Data listing Start Marker
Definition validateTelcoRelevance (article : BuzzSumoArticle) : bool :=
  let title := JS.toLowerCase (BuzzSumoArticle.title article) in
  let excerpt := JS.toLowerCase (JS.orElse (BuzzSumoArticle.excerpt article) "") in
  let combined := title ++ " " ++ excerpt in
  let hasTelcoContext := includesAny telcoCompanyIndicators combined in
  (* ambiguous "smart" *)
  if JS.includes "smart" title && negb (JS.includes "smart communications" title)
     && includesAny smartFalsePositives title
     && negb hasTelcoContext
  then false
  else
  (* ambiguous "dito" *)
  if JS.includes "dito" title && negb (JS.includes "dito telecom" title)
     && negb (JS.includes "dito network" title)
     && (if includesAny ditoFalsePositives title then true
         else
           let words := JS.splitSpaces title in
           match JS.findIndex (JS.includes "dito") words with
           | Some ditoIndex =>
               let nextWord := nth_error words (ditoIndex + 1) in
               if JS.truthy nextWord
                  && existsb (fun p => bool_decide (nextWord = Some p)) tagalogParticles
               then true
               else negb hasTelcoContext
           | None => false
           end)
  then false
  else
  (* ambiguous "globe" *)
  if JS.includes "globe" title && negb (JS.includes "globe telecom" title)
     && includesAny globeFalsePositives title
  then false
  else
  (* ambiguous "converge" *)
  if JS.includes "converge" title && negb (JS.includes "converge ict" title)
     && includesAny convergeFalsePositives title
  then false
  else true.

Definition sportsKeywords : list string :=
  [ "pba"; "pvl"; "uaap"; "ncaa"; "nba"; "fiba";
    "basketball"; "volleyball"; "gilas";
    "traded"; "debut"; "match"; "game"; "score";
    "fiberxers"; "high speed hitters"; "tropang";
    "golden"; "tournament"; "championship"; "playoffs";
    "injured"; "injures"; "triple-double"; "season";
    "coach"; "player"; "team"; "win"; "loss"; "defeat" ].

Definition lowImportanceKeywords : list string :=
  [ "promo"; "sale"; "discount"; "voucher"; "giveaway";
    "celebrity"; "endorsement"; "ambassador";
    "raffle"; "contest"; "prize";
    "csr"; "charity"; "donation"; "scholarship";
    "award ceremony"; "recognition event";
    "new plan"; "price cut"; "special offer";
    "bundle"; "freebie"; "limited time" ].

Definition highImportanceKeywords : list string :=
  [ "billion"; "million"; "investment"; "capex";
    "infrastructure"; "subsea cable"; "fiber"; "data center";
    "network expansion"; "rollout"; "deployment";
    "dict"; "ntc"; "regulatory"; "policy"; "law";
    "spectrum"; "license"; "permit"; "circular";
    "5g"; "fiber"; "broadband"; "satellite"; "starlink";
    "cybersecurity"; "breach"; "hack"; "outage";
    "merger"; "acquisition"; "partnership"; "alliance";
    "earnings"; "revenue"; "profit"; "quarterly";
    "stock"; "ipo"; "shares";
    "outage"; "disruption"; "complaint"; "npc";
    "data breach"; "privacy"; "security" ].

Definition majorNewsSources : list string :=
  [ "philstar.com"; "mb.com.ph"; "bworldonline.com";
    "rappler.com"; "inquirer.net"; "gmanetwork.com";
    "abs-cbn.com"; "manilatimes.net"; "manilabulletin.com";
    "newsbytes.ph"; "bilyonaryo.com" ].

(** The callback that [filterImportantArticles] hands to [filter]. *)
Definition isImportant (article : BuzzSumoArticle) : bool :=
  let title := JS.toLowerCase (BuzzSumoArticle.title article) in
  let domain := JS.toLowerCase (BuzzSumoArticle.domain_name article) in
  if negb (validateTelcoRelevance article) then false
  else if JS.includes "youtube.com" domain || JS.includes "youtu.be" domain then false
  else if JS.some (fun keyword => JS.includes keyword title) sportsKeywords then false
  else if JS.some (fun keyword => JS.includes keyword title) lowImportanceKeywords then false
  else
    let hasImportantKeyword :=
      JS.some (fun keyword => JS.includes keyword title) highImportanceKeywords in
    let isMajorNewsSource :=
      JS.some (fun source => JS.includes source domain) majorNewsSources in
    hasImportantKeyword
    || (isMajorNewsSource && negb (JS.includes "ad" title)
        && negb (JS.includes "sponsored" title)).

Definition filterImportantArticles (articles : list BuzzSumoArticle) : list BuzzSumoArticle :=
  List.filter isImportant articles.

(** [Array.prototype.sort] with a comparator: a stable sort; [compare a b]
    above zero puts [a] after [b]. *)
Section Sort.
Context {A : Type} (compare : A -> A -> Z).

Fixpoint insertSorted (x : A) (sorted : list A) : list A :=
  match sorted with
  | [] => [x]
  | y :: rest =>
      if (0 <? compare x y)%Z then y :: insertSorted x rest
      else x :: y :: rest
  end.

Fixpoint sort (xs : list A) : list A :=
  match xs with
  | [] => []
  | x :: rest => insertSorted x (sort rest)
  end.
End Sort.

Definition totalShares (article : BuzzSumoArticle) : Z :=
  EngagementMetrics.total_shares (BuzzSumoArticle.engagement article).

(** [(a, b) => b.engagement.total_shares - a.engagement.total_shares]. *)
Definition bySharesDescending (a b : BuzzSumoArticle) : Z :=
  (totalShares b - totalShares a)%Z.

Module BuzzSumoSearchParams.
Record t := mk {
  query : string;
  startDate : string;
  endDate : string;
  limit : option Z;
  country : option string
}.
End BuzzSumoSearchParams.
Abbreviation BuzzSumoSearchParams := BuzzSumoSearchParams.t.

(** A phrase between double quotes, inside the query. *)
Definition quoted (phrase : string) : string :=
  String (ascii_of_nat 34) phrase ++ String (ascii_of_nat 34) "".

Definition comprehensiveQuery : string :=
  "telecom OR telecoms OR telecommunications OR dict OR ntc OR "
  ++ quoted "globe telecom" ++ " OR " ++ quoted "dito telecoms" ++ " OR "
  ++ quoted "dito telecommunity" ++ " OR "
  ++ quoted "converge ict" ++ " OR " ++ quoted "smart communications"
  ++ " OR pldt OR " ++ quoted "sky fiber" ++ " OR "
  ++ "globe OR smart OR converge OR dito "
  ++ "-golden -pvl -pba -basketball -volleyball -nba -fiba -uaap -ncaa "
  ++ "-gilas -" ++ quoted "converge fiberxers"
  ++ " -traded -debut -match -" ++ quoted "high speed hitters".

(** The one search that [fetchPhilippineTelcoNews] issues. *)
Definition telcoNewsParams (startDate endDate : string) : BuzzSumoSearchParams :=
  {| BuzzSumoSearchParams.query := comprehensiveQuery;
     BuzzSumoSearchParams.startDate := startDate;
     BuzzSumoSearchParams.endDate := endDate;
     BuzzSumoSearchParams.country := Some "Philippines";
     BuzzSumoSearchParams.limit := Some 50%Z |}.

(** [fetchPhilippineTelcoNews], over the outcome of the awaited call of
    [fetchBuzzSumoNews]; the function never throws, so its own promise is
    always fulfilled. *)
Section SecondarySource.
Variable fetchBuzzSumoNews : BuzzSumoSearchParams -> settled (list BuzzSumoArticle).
Data listing End Marker
#### [Directions]
Using the entries above, restate word for word every line from the one that contains "(** [fetchPhilippineTelcoNews], over" through the last.

#### [Exercise solution]
(** [fetchPhilippineTelcoNews], over the outcome of the awaited call of
    [fetchBuzzSumoNews]; the function never throws, so its own promise is
    always fulfilled. *)
Section SecondarySource.
Variable fetchBuzzSumoNews : BuzzSumoSearchParams -> settled (list BuzzSumoArticle).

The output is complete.